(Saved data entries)
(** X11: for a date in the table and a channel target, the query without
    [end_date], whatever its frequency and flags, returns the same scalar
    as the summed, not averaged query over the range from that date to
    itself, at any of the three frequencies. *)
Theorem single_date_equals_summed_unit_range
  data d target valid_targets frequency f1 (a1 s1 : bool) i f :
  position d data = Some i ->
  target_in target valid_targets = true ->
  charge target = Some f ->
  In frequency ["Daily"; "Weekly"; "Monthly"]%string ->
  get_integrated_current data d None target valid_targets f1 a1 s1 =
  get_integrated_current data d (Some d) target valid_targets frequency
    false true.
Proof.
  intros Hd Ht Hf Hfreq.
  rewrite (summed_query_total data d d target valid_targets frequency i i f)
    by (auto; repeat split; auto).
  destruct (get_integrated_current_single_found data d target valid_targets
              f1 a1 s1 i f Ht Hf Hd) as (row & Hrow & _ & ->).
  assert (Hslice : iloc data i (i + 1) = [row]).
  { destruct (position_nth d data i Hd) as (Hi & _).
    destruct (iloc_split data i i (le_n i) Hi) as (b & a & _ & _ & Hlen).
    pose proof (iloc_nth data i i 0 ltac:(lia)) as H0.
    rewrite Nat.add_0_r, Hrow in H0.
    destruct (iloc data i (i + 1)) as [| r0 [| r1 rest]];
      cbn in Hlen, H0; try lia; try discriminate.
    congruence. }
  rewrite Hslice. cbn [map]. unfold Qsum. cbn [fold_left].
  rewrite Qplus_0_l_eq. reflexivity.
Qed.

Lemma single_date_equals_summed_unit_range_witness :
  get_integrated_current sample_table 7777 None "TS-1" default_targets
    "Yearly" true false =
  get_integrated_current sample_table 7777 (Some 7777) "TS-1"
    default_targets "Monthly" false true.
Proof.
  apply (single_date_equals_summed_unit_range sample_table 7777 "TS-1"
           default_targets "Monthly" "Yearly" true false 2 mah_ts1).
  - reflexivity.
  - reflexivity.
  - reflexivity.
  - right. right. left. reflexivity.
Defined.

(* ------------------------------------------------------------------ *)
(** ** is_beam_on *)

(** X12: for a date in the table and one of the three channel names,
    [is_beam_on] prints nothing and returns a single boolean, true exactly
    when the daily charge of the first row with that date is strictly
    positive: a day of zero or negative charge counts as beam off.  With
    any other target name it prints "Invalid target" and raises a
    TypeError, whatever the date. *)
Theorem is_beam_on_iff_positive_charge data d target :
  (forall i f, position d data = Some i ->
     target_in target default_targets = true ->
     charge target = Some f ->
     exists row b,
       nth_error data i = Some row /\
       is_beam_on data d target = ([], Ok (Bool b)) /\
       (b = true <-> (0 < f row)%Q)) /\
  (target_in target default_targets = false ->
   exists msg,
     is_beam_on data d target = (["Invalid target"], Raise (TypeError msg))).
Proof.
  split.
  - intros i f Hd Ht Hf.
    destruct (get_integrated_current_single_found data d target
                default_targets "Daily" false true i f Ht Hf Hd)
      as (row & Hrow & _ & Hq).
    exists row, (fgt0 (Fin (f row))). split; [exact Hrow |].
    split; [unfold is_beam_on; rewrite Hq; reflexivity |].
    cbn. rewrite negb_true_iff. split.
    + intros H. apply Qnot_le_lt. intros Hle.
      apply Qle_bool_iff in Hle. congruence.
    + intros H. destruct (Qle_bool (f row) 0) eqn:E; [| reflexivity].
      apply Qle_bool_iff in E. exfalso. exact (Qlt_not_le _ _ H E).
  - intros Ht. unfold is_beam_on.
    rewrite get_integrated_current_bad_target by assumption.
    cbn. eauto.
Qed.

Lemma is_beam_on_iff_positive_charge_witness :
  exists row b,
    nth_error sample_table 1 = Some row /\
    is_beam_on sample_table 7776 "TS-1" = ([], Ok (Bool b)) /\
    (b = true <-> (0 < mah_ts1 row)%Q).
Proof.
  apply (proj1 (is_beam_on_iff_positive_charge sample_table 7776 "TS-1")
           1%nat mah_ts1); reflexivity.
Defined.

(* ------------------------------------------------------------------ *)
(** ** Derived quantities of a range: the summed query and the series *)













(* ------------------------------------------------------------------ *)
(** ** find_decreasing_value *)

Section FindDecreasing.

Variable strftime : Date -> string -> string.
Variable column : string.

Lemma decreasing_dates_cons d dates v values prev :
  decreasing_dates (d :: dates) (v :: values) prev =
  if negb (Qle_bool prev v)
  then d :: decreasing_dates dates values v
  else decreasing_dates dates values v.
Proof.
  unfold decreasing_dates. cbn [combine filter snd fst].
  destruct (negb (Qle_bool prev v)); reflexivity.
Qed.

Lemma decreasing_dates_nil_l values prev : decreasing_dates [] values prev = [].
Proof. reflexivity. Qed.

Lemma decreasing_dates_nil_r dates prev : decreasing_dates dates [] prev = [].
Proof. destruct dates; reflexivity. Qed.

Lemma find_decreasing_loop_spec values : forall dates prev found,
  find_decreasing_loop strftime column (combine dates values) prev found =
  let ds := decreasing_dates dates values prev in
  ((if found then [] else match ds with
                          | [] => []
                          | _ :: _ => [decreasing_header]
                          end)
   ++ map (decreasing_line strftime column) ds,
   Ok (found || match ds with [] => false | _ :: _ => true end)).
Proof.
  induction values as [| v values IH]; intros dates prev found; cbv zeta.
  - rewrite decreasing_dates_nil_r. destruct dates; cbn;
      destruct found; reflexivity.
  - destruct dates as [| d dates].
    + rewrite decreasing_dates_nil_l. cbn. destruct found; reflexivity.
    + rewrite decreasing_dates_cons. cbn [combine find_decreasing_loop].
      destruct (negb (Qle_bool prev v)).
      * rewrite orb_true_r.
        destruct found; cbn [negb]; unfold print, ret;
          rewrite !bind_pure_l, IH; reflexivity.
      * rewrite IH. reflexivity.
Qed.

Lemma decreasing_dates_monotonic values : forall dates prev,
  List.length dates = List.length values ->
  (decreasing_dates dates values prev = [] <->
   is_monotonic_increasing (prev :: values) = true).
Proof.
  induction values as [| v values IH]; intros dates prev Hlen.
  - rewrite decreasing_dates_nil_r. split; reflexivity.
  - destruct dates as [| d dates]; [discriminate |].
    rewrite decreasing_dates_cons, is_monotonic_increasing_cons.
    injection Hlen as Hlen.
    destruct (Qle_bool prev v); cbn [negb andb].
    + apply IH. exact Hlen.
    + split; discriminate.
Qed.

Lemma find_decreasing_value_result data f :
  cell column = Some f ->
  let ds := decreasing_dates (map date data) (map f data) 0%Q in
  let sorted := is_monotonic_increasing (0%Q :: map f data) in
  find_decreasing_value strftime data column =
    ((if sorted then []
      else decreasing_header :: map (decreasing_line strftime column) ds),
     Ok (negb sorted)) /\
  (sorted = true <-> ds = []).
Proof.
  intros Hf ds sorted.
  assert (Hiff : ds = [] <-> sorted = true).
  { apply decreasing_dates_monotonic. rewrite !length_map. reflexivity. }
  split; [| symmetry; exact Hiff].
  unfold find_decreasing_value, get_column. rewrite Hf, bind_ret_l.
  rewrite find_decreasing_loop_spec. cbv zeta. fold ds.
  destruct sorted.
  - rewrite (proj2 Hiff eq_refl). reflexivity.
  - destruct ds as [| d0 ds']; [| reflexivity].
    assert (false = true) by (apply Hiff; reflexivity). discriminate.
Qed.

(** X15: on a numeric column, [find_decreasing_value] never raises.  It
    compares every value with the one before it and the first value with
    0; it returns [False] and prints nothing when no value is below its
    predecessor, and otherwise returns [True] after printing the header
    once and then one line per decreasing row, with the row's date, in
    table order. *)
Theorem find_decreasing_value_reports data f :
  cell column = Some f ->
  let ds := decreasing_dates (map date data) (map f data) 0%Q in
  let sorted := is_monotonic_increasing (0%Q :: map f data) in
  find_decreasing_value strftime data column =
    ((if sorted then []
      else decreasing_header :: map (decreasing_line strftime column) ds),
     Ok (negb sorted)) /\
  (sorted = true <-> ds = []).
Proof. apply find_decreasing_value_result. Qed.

...

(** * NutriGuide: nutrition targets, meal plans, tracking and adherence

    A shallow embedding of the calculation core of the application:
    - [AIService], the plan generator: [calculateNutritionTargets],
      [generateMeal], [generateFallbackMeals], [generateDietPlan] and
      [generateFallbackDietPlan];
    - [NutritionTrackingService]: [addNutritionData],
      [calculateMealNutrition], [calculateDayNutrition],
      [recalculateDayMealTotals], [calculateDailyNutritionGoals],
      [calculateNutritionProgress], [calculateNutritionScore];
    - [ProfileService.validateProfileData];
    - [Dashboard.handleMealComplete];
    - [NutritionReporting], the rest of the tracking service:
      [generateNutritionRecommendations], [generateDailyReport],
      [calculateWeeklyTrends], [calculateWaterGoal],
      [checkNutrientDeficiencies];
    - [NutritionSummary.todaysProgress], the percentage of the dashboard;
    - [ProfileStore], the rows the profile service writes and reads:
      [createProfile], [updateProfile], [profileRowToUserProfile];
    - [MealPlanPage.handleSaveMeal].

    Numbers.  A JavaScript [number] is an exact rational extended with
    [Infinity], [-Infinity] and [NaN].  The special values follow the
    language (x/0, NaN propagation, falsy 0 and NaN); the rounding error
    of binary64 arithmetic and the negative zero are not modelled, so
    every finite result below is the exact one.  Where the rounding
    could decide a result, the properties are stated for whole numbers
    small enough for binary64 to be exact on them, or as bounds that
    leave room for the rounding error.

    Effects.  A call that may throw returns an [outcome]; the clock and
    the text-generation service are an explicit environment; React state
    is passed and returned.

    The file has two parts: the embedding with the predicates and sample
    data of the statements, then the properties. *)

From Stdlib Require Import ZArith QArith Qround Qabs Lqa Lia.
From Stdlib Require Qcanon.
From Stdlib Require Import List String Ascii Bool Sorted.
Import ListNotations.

---

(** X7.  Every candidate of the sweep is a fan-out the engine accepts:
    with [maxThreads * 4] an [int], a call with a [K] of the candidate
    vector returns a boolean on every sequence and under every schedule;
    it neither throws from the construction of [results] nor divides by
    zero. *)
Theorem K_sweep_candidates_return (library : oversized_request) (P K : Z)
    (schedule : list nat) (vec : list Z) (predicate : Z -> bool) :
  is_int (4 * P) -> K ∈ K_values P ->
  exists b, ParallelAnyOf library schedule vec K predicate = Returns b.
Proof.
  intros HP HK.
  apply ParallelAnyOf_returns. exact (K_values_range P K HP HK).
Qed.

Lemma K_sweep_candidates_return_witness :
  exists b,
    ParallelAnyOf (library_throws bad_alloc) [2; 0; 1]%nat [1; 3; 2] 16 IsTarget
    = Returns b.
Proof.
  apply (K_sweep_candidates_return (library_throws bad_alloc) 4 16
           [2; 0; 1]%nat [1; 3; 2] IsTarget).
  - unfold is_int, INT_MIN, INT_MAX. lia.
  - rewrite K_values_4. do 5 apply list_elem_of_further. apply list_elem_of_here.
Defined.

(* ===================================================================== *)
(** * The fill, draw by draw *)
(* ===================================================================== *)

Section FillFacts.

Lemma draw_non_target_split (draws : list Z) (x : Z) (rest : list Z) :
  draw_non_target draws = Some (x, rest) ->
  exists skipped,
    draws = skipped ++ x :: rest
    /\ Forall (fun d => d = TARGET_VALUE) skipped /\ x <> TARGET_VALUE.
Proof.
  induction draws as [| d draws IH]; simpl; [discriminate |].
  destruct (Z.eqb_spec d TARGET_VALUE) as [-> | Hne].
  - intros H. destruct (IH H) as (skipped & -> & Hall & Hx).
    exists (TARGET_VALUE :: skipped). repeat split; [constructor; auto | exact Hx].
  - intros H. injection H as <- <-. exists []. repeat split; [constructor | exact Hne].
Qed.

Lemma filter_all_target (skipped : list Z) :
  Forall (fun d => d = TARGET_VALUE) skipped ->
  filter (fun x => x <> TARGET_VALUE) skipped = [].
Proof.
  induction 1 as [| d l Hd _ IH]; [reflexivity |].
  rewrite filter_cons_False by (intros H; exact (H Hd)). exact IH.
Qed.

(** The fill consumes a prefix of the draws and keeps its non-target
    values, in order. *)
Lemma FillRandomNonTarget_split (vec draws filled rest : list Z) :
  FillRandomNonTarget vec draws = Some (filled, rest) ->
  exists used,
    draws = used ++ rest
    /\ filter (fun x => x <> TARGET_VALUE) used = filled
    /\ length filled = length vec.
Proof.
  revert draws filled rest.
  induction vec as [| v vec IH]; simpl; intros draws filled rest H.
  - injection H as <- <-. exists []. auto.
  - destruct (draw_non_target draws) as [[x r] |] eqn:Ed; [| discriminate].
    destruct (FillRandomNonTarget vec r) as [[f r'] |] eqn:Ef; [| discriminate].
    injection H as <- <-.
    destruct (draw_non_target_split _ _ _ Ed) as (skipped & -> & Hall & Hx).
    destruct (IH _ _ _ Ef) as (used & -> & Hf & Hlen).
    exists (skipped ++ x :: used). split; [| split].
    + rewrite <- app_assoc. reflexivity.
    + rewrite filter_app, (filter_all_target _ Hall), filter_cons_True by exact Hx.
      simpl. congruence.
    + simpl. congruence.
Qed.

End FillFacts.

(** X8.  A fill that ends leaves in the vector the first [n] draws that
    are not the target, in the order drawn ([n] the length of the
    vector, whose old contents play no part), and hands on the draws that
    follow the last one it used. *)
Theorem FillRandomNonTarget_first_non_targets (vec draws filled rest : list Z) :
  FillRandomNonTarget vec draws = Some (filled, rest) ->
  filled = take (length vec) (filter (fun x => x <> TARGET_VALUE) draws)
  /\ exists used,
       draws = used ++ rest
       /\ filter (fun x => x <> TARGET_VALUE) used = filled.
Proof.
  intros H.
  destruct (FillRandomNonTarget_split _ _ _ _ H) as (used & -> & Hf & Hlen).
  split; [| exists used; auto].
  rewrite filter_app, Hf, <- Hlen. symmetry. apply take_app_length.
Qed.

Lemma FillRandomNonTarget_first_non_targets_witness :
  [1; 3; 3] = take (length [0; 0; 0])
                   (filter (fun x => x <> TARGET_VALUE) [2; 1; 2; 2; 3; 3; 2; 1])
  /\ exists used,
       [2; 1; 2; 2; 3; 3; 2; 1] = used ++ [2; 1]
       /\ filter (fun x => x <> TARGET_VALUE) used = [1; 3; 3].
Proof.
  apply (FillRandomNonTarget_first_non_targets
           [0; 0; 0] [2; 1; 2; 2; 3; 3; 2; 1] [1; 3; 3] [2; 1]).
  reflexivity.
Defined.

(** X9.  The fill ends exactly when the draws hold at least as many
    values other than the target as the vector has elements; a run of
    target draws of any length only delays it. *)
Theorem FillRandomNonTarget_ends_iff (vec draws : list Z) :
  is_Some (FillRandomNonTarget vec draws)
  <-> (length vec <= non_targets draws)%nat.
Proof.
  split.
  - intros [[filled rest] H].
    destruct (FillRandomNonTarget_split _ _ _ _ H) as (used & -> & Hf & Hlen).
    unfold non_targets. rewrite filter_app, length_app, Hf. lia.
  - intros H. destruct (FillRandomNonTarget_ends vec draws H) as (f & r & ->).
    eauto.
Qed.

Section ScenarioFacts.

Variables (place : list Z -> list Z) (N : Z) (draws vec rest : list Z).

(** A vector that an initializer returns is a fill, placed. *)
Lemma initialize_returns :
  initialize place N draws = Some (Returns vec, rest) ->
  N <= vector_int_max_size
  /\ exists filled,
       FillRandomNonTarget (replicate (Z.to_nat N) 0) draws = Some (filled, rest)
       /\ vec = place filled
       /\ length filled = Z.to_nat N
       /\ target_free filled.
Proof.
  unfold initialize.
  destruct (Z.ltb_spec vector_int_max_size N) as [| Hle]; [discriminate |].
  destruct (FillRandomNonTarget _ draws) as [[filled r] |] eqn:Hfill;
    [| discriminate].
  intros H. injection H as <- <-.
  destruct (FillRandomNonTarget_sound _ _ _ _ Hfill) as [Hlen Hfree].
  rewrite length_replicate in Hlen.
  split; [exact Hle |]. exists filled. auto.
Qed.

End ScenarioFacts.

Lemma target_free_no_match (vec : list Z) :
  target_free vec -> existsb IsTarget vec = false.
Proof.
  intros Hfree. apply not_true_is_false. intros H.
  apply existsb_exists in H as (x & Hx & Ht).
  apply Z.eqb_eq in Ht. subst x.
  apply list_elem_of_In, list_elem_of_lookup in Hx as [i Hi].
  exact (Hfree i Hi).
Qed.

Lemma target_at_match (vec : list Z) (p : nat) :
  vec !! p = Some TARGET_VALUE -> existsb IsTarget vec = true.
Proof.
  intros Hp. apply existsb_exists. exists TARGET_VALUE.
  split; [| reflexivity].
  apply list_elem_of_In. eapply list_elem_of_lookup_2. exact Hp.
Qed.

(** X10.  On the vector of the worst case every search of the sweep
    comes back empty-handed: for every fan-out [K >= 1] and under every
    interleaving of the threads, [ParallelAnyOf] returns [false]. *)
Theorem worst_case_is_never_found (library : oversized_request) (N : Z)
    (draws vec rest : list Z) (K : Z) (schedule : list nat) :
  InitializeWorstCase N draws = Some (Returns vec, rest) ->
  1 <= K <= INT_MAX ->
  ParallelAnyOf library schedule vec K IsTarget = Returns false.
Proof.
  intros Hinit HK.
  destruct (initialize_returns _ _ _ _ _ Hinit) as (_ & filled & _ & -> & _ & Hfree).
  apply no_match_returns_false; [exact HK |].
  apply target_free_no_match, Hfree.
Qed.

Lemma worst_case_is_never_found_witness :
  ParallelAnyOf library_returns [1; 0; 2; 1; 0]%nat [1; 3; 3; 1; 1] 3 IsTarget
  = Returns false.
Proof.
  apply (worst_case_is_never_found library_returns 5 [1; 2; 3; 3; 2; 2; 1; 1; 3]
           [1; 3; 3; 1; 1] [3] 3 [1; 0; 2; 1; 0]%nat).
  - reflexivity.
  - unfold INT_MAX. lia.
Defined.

Problem details> Lines in the data that hold "under" are to be counted, and the number alone reported.

Answer space> 2